En prenant de la hauteur, ils saisirent l'importance du terrain à parcourir pour les champions : les haies s'étendaient à perte de vue et la faible lumière du soleil mourrait dans l'horizon, le noir s'installa. A mesure qu'ils se répartissaient autour du dédale, les surveillants n'entendaient plus les bruits des gradins, après quelques minutes pourtant, la voix de Verpey annonça le début de l'épreuve.

Avec appréhension, Amalia passa au-dessus d'une des allées principales pour suivre Harry. Les minutes s'égrainaient silencieusement, des pas raisonnaient mais l'étrange écho provoqué par la végétation ne permettait pas de dire d'où venait leur propriétaire. Deux garçons courraient côte à côte avant de prendre chacun un couloir dans les directions opposées. Amalia reconnu le Gryffondor mais un cri suivit d'un éclair rouge attira son attention plus loin. Un des candidats avait déjà déclaré forfait et une masse sombre se précipitait à sa rencontre.

Peu de temps après, Verpey annonça Fleur disqualifiée et les sentinelles sur leur balai l'écoutèrent pour en connaître la raison. Il ne restait plus que les trois garçons, Amalia essaya de rependre la direction que Harry avait emprunté peu de temps avant de le perdre de vue. Sous ses pieds, les haies bougeaient seules comme pour laisser passer un participant invisible et une bête étrange entre le scorpion et un scarabée géant se tordit de douleur. C'était un des Scroutts à Pétard de Hagrid qui se faisait attaquer par quelque chose, cependant, la jeune femme ne parvenait pas à savoir ce qui en était à l'origine.
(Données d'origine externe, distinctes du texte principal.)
(** * Print-mode progress renderer: ANSI-aware text utilities and the
      status display state machine

    Shallow embedding of [print-mode-progress.ts] (the progress renderer used
    by the coding agent's print mode).

    JavaScript strings are sequences of UTF-16 code units: a string is a
    [list Z] of code units, [.length] is the length of that list, a regular
    expression without the [u] flag works on code units, and [for ... of]
    over a string iterates code points (a high surrogate followed by a low
    surrogate is one element). *)

From Stdlib Require Import String Ascii.
From Stdlib Require Import List ZArith QArith Qround DecimalString Lia Bool.
From Equations.Prop Require Import Equations Logic.
Import ListNotations.

Local Open Scope Z_scope.

(** ** JavaScript strings *)

Definition jsstring := list Z.

(** An ASCII literal as code units. *)
Definition js (s : string) : jsstring :=
  map (fun a => Z.of_N (N_of_ascii a)) (list_ascii_of_string s).

(** [.length], of a string or of an array. *)
Definition len {A : Type} (s : list A) : Z := Z.of_nat (length s).

(** [String.prototype.slice(start, end)]: negative positions count from the
    end, both positions are clamped to the string. *)
Definition slice (s : jsstring) (start stop : Z) : jsstring :=
  let from := if start <? 0 then Z.max (len s + start) 0 else Z.min start (len s) in
  let to := if stop <? 0 then Z.max (len s + stop) 0 else Z.min stop (len s) in
  firstn (Z.to_nat (to - from)) (skipn (Z.to_nat from) s).

(** [String.prototype.slice(start)]. *)
Definition slice_from (s : jsstring) (start : Z) : jsstring :=
  slice s start (len s).

Definition is_high_surrogate (c : Z) : bool := (55296 <=? c) && (c <=? 56319).
Definition is_low_surrogate (c : Z) : bool := (56320 <=? c) && (c <=? 57343).

(** The elements [for (const char of s)] yields: code points, each as the
    one or two code units it is made of. *)
Fixpoint codePoints (s : jsstring) : list jsstring :=
  match s with
  | [] => []
  | c :: t =>
      match t with
      | d :: t' =>
          if is_high_surrogate c && is_low_surrogate d
          then [c; d] :: codePoints t'
          else [c] :: codePoints t
      | [] => [[c]]
      end
  end.

(** ** AnsiText *)

Module AnsiText.

Definition ESC : Z := 27.
Definition LBRACKET : Z := 91.
Definition LOWER_M : Z := 109.

(** The character class [[0-9;]]. *)
Definition is_param (c : Z) : bool := ((48 <=? c) && (c <=? 57)) || (c =? 59).

(** The greedy [[0-9;]*]: the parameters read and what follows them. *)
Fixpoint ansi_params (s : jsstring) : jsstring * jsstring :=
  match s with
  | c :: t =>
      if is_param c
      then let (p, r) := ansi_params t in (c :: p, r)
      else ([], s)
  | [] => ([], [])
  end.

(** [/\x1b\[[0-9;]*m/] anchored at the start of [s]: the matched text and
    the rest.  No parameter character is an [m], so the greedy star never
    has to give anything back. *)
Definition match_ansi (s : jsstring) : option (jsstring * jsstring) :=
  match s with
  | c0 :: c1 :: t =>
      if (c0 =? ESC) && (c1 =? LBRACKET) then
        let (p, r) := ansi_params t in
        match r with
        | c2 :: r' =>
            if c2 =? LOWER_M then Some (c0 :: c1 :: p ++ [c2], r') else None
        | [] => None
        end
      else None
  | _ => None
  end.

(** One [exec] of the global regular expression: the leftmost match in [s],
    as (text before it, matched text, text after it). *)
Fixpoint regex_exec (s : jsstring) : option (jsstring * jsstring * jsstring) :=
  match s with
  | [] => None
  | c :: t =>
      match match_ansi s with
      | Some (m, r) => Some ([], m, r)
      | None =>
          match regex_exec t with
          | Some (b, m, r) => Some (c :: b, m, r)
          | None => None
          end
      end
  end.

Lemma ansi_params_app (s : jsstring) :
  s = fst (ansi_params s) ++ snd (ansi_params s).
Proof.
  induction s as [|c t IH]; simpl; [reflexivity|].
  destruct (is_param c); [|reflexivity].
  destruct (ansi_params t) as [p r]; simpl in *. now rewrite <- IH.
Qed.

Lemma match_ansi_app (s m r : jsstring) :
  match_ansi s = Some (m, r) -> s = m ++ r /\ (3 <= length m)%nat.
Proof.
  unfold match_ansi. destruct s as [|c0 [|c1 t]]; try discriminate.
  destruct ((c0 =? ESC) && (c1 =? LBRACKET)); try discriminate.
  pose proof (ansi_params_app t) as Ht.
  destruct (ansi_params t) as [p q]; simpl in Ht.
  destruct q as [|c2 q']; try discriminate.
  destruct (c2 =? LOWER_M); try discriminate.
  intros [= <- <-]. split.
  - simpl. rewrite <- app_assoc. simpl. now rewrite <- Ht.
  - simpl. rewrite length_app. simpl. lia.
Qed.

Lemma regex_exec_app (s b m r : jsstring) :
  regex_exec s = Some (b, m, r) -> s = b ++ m ++ r /\ (3 <= length m)%nat.
Proof.
  revert b. induction s as [|c t IH]; intros b; [discriminate|].
  cbn [regex_exec]. destruct (match_ansi (c :: t)) as [[m' r']|] eqn:Hm.
  - intros [= <- <- <-]. now apply match_ansi_app in Hm.
  - destruct (regex_exec t) as [[[b' m'] r']|]; [|discriminate].
    intros [= <- <- <-]. destruct (IH b' eq_refl) as [-> Hlen].
    split; [reflexivity|assumption].
Qed.

Lemma regex_exec_shorter (s b m r : jsstring) :
  regex_exec s = Some (b, m, r) -> (length r < length s)%nat.
Proof.
  intros H. apply regex_exec_app in H as [-> Hm].
  rewrite !length_app. lia.
Qed.

(** [str.replace(/\x1b\[[0-9;]*m/g, "")]: every match found by successive
    [exec]s, each resuming after the previous match, is dropped. *)
Equations stripAnsi (str : jsstring) : jsstring by wf (length str) lt :=
  stripAnsi str with inspect (regex_exec str) := {
    | exist _ (Some (b, _, r)) Heq => b ++ stripAnsi r
    | exist _ None _ => str }.
Next Obligation.
  eapply regex_exec_shorter; eassumption.
Qed.

Definition visibleWidth (str : jsstring) : Z := len (stripAnsi str).

(** [text.matchAll(ansiRegex)]: every match with its [index], found by the
    same succession of [exec]s; [offset] is the position of [text] in the
    whole string. *)
Equations matchAll_from (offset : Z) (text : jsstring) : list (Z * jsstring)
  by wf (length text) lt :=
  matchAll_from offset text with inspect (regex_exec text) := {
    | exist _ (Some (b, m, r)) Heq =>
        (offset + len b, m) :: matchAll_from (offset + len b + len m) r
    | exist _ None _ => [] }.
Next Obligation.
  eapply regex_exec_shorter; eassumption.
Qed.

Definition matchAll (text : jsstring) : list (Z * jsstring) :=
  matchAll_from 0 text.

(** The style reset [\x1b[0m] and the default ellipsis. *)
Definition RESET : jsstring := [ESC; LBRACKET; 48; LOWER_M].
Definition ELLIPSIS : jsstring := Eval cbv in js "...".

(** The inner loop of [truncateToWidth]:
    [for (const char of chars) { if (visibleCount >= targetWidth) break;
    result += char; visibleCount++; }]. *)
Fixpoint copy_visible (targetWidth : Z) (chars : list jsstring)
    (visibleCount : Z) (result : jsstring) : Z * jsstring :=
  match chars with
  | [] => (visibleCount, result)
  | char :: more =>
      if visibleCount >=? targetWidth then (visibleCount, result)
      else copy_visible targetWidth more (visibleCount + 1) (result ++ char)
  end.

(** The loop over the matches, on the loop state
    [(visibleCount, result, lastIndex)]. *)
Fixpoint walk_matches (text : jsstring) (targetWidth : Z)
    (matches : list (Z * jsstring))
    (visibleCount : Z) (result : jsstring) (lastIndex : Z)
    : Z * jsstring * Z :=
  match matches with
  | [] => (visibleCount, result, lastIndex)
  | (index, m) :: more =>
      let beforeAnsi := slice text lastIndex index in
      let (visibleCount', result') :=
        copy_visible targetWidth (codePoints beforeAnsi) visibleCount result in
      if visibleCount' >=? targetWidth then (visibleCount', result', lastIndex)
      else walk_matches text targetWidth more visibleCount' (result' ++ m)
             (index + len m)
  end.
(** [int(str(n))] is [n]. *)
Lemma py_int_str_of_int (n : Z) : py_int (str_of_int n) = Some n.
Proof.
  destruct n as [|p|p]; [ reflexivity | | ].
  - unfold str_of_int, Z.to_int, NilZero.string_of_int.
    rewrite str_of_pos, py_int_digits by apply digits_of_uint.
    apply uint_of_pos.
  - pose proof (strip_nospace _ (plain_nospace _ (str_of_int_plain (Z.neg p))))
      as Hs.
    unfold py_int. rewrite Hs.
    unfold str_of_int, Z.to_int, NilZero.string_of_int.
    rewrite str_of_pos, uint_of_pos. reflexivity.
Qed.

Lemma strip_str_of_int (n : Z) : strip (str_of_int n) = str_of_int n.
Proof. apply strip_nospace, plain_nospace, str_of_int_plain. Qed.

Lemma show_track_strip (p : Z * Z) : strip (show_track p) = show_track p.
Proof.
  destruct p as [tn tot]. unfold show_track.
  destruct (negb (tot =? 0)); [ | apply strip_str_of_int ].
  apply strip_nospace. rewrite !all_chars_app. simpl.
  by rewrite !(plain_nospace _ (str_of_int_plain _)).
Qed.

Lemma show_track_truthy (p : Z * Z) : truthy (show_track p) = true.
Proof.
  destruct p as [tn tot]. unfold show_track.
  pose proof (str_of_int_truthy tn) as H.
  destruct (negb (tot =? 0)); [ | exact H ].
  by destruct (str_of_int tn).
Qed.

Lemma parse_show_track (tn tot : Z) :
  _parse_track (show_track (tn, tot)) = Ok (tn, tot).
Proof.
  pose proof (show_track_strip (tn, tot)) as Hs. unfold show_track in *.
  destruct (tot =? 0) eqn:Ht; simpl in *.
  - apply Z.eqb_eq in Ht as ->.
    apply parse_track_plain; rewrite Hs.
    + unfold contains.
      by rewrite (split_once_absent _ _ (plain_noslash _ (str_of_int_plain tn))).
    + apply py_int_str_of_int.
  - eapply parse_track_pair.
    + rewrite Hs. apply split_once_app, plain_noslash, str_of_int_plain.
    + rewrite strip_str_of_int. apply py_int_str_of_int.
    + rewrite strip_str_of_int. apply py_int_str_of_int.
Qed.

Lemma read_m4a_track ok st path out :
  tags_read_m4a ok st path = Some out ->
  track out = match mp4 st !! path with
              | Some (Some t) =>
                  if has_atoms t
                  then match trkn t with
                       | Some (p :: _) => show_track p
                       | _ => ""
                       end
                  else ""
              | _ => ""
              end.
Proof.
  unfold tags_read_m4a. destruct ok; simpl; [ | discriminate ].
  destruct (mp4 st !! path) as [tags|]; [ | discriminate ].
  set (cov := match (match tags with
                     | Some t => if has_atoms t then Some t else None
                     | None => None
                     end) with
              | Some t => _ | None => _ end).
  destruct cov as [[hc cb] cm]. intros [= <-]. simpl.
  destruct tags as [t|]; [ | reflexivity ].
  by destruct (has_atoms t).
Qed.

Lemma has_atoms_trkn (t : MP4Tags) : is_Some (trkn t) -> has_atoms t = true.
Proof.
  intros H. unfold has_atoms. rewrite (bool_decide_eq_true_2 _ H).
  by rewrite orb_true_r.
Qed.

(** The track text that [tags_read_m4a] shows parses back, with
    [_parse_track], to the pair it was made from; and a track text read from
    a file and written back to it unchanged is read from it again as it was,
    also when the stored track number is 0 and the writer leaves the atom
    alone. *)
Theorem track_text_round_trip :
  (forall tn tot, _parse_track (show_track (tn, tot)) = Ok (tn, tot))
  /\ (forall ok path fields cover st out msg st',
        tags_read_m4a ok st path = Some out ->
        fields !! "track" = Some (track out) ->
        tags_write_m4a ok path fields cover st = (Ok (true, msg), st') ->
        exists out', tags_read_m4a ok st' path = Some out'
                     /\ track out' = track out).
Proof.
  split; [ apply parse_show_track | ].
  intros ok path fields cover st out msg st' Hr Hf Hw.
  assert (Hfield : field fields "track" = track out)
    by (unfold field; by rewrite Hf).
  destruct (write_m4a_read_back _ _ _ _ _ _ _ Hw)
    as (out' & Hr' & _ & _ & _ & _ & _ & _ & Hempty & Hset).
  exists out'. split; [ exact Hr' | ].
  rewrite Hfield in Hempty, Hset.
  pose proof (read_m4a_track _ _ _ _ Hr) as Ht.
  assert (Hnone : track out = "" -> track out' = track out).
  { intros E. rewrite E in Hempty |- *. by apply Hempty. }
  destruct (mp4 st !! path) as [[t|]|] eqn:Hl; [ | by apply Hnone .. ].
  destruct (has_atoms t); [ | by apply Hnone ].
  destruct (trkn t) as [[|[tn tot] l]|] eqn:Hk;
    [ by apply Hnone | | by apply Hnone ].
  clear Hnone.
  rewrite Ht in Hset |- *. rewrite show_track_strip, parse_show_track in Hset.
  destruct (Z.eq_dec tn 0) as [-> | Hn]; [ | by apply Hset ].
  pose proof (tags_write_m4a_zero_track ok path fields cover st tot) as Hz.
  rewrite Hfield, Ht, show_track_strip, show_track_truthy, parse_show_track,
    Hw in Hz.
  specialize (Hz eq_refl eq_refl). simpl in Hz.
  unfold trkn_of in Hz. rewrite Hl, Hk in Hz.
  rewrite (read_m4a_track _ _ _ _ Hr').
  destruct (mp4 st' !! path) as [[t'|]|]; try discriminate Hz.
  rewrite has_atoms_trkn by (rewrite Hz; by eexists).
  by rewrite Hz.
Qed.
(** * Data-cleaning pipeline of the clean-water truck dashboard

    A shallow embedding of [load_keuangan_data], [load_gps_data], the
    gate at the top of [main] and its month filter in [dashboard.py],
    together with the pandas operations these functions call.

    Conventions of the model.
    - A [DataFrame] is the value [pd.read_csv] hands back: the labels of
      its rows, and its columns as maps from row labels to values.  pandas
      keeps the label of a row through [dropna] and boolean indexing, so a
      row of the file is recognised in the cleaned table by its label.
      Column labels may repeat; [df[col]] is then a DataFrame, and the
      operations that a DataFrame lacks raise.
    - [pd.read_csv] itself is not modelled: a loader receives either the
      frame that was read, or the message of the exception that was raised.
    - Numbers are exact decimals, not IEEE doubles; the literals [inf] and
      [nan] are not numeric literals of the model (a [nan] text is
      therefore coerced to the missing value, as in pandas).  The exact
      reading and the float64 reading of a text agree on the texts that
      [View.plain_text] accepts: the numerals of at most 15 digits, which
      a float64 holds without loss, and the texts that no reader of
      numbers accepts.  What is proved of the values of numbers is stated
      for these texts.  Dates are not limited to the range of nanosecond
      timestamps; what is proved of a date that is kept is stated for the
      years 1678 to 2261.
    - Text is a byte string; case folding and stripping act on ASCII.
      [%Y] is written with four digits.
    - The effects on the page are the list of [st.error] and [st.write]
      calls; an exception that leaves a function is a result [Raise]. *)

From Stdlib Require Import ZArith QArith List String Ascii Bool Lia.
From Stdlib Require Import DecimalString DecimalPos Sorted.
Import ListNotations.

Local Open Scope string_scope.
Local Open Scope list_scope.
Local Open Scope Z_scope.

(** ** Text helpers (Python [str] methods) *)

Module Text.

Definition chars (s : string) : list ascii := list_ascii_of_string s.
Definition text (l : list ascii) : string := string_of_list_ascii l.

(** ASCII whitespace in the sense of [str.strip]. *)
Definition is_space (c : ascii) : bool :=
  let n := nat_of_ascii c in
  ((9 <=? n) && (n <=? 13) || (28 <=? n) && (n <=? 32))%nat.

Definition is_digit (c : ascii) : bool :=
  let n := nat_of_ascii c in ((48 <=? n) && (n <=? 57))%nat.
Definition is_space (a : ascii) : bool :=
  let n := nat_of_ascii a in
  (Nat.eqb n 32 || (Nat.leb 9 n && Nat.leb n 13))%bool.

(** [s.lstrip()] *)
Fixpoint lstrip (s : string) : string :=
  match s with
  | EmptyString => EmptyString
  | String a s' => if is_space a then lstrip s' else s
  end.

Definition hex_digit (n : nat) : ascii :=
  ascii_of_nat (if Nat.ltb n 10 then 48 + n else 55 + n)%nat.

Definition always_safe (a : ascii) : bool :=
  let n := nat_of_ascii a in
  ((Nat.leb 48 n && Nat.leb n 57) || (Nat.leb 65 n && Nat.leb n 90)
   || (Nat.leb 97 n && Nat.leb n 122)
   || Nat.eqb n 95 || Nat.eqb n 46 || Nat.eqb n 45 || Nat.eqb n 47)%bool.

(** [urllib.quote(s)] with its default [safe='/']: letters, digits and
    [_.-/] stay, every other byte becomes [%XX]. *)
Fixpoint quote (s : string) : string :=
  match s with
  | EmptyString => EmptyString
  | String a s' =>
      if always_safe a then String a (quote s')
      else let n := nat_of_ascii a in
           String "%" (String (hex_digit (n / 16))
                         (String (hex_digit (n mod 16)) (quote s')))
  end.

Fixpoint join (sep : string) (l : list string) : string :=
  match l with
  | [] => ""
  | [x] => x
  | x :: l' => x ++ sep ++ join sep l'
  end.

Definition repr_char (q : ascii) (a : ascii) : string :=
  let n := nat_of_ascii a in
  if (Ascii.eqb a q || Ascii.eqb a "\")%bool then String "\" (String a "")
  else if Nat.eqb n 9 then "\t"
  else if Nat.eqb n 10 then "\n"
  else if Nat.eqb n 13 then "\r"
  else if (Nat.ltb n 32 || Nat.leb 127 n)%bool then
    String "\" (String "x" (String (ascii_of_nat
      (let h := (n / 16)%nat in if Nat.ltb h 10 then 48 + h else 87 + h)%nat)
      (String (ascii_of_nat
      (let h := (n mod 16)%nat in if Nat.ltb h 10 then 48 + h else 87 + h)%nat) "")))
  else String a "".

Fixpoint str_mem (a : ascii) (s : string) : bool :=
  match s with
  | EmptyString => false
  | String b s' => (Ascii.eqb a b || str_mem a s')%bool
  end.

Fixpoint str_concat_map (f : ascii -> string) (s : string) : string :=
  match s with
  | EmptyString => EmptyString
  | String a s' => f a ++ str_concat_map f s'
  end.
Elle suivit les traces laissées dans l'herbe mais une nouvelle gerbe d'étincelles rouges tout près du bout de son balai la conduisit à se poser au cœur du dédale. Une fois le pied au sol, Amalia découvrit par terre, inerte, le candidat bulgare. Viktor était stupéfixié et quand elle lui rendit son état normal, il demeura inerte. Le professeur d'Histoire le hissa avec difficulté sur son balai et le ramena auprès des juges du tournoi. La foule l'accueillit avec de grandes acclamations et Verpey hurla de sa voix amplifiée :

- « Quel dommage, un nouvel abandon, il ne reste que les deux champions de Poudlard dans le labyrinthe ! » Les cris redoublèrent dans la partie des gradins occupés par les habitants du château. Les professeurs restés auprès d'eux avaient un air tendu et ne se joignaient pas à l'allégresse générale. Amalia atterrit doucement devant l'entrée du dédale et Madame Pomfresh la rejoignit pour ausculter l'élève de Durmstrang. Une jeune fille de Gryffondor se jeta sur elles pour prendre des nouvelles du champion déchu.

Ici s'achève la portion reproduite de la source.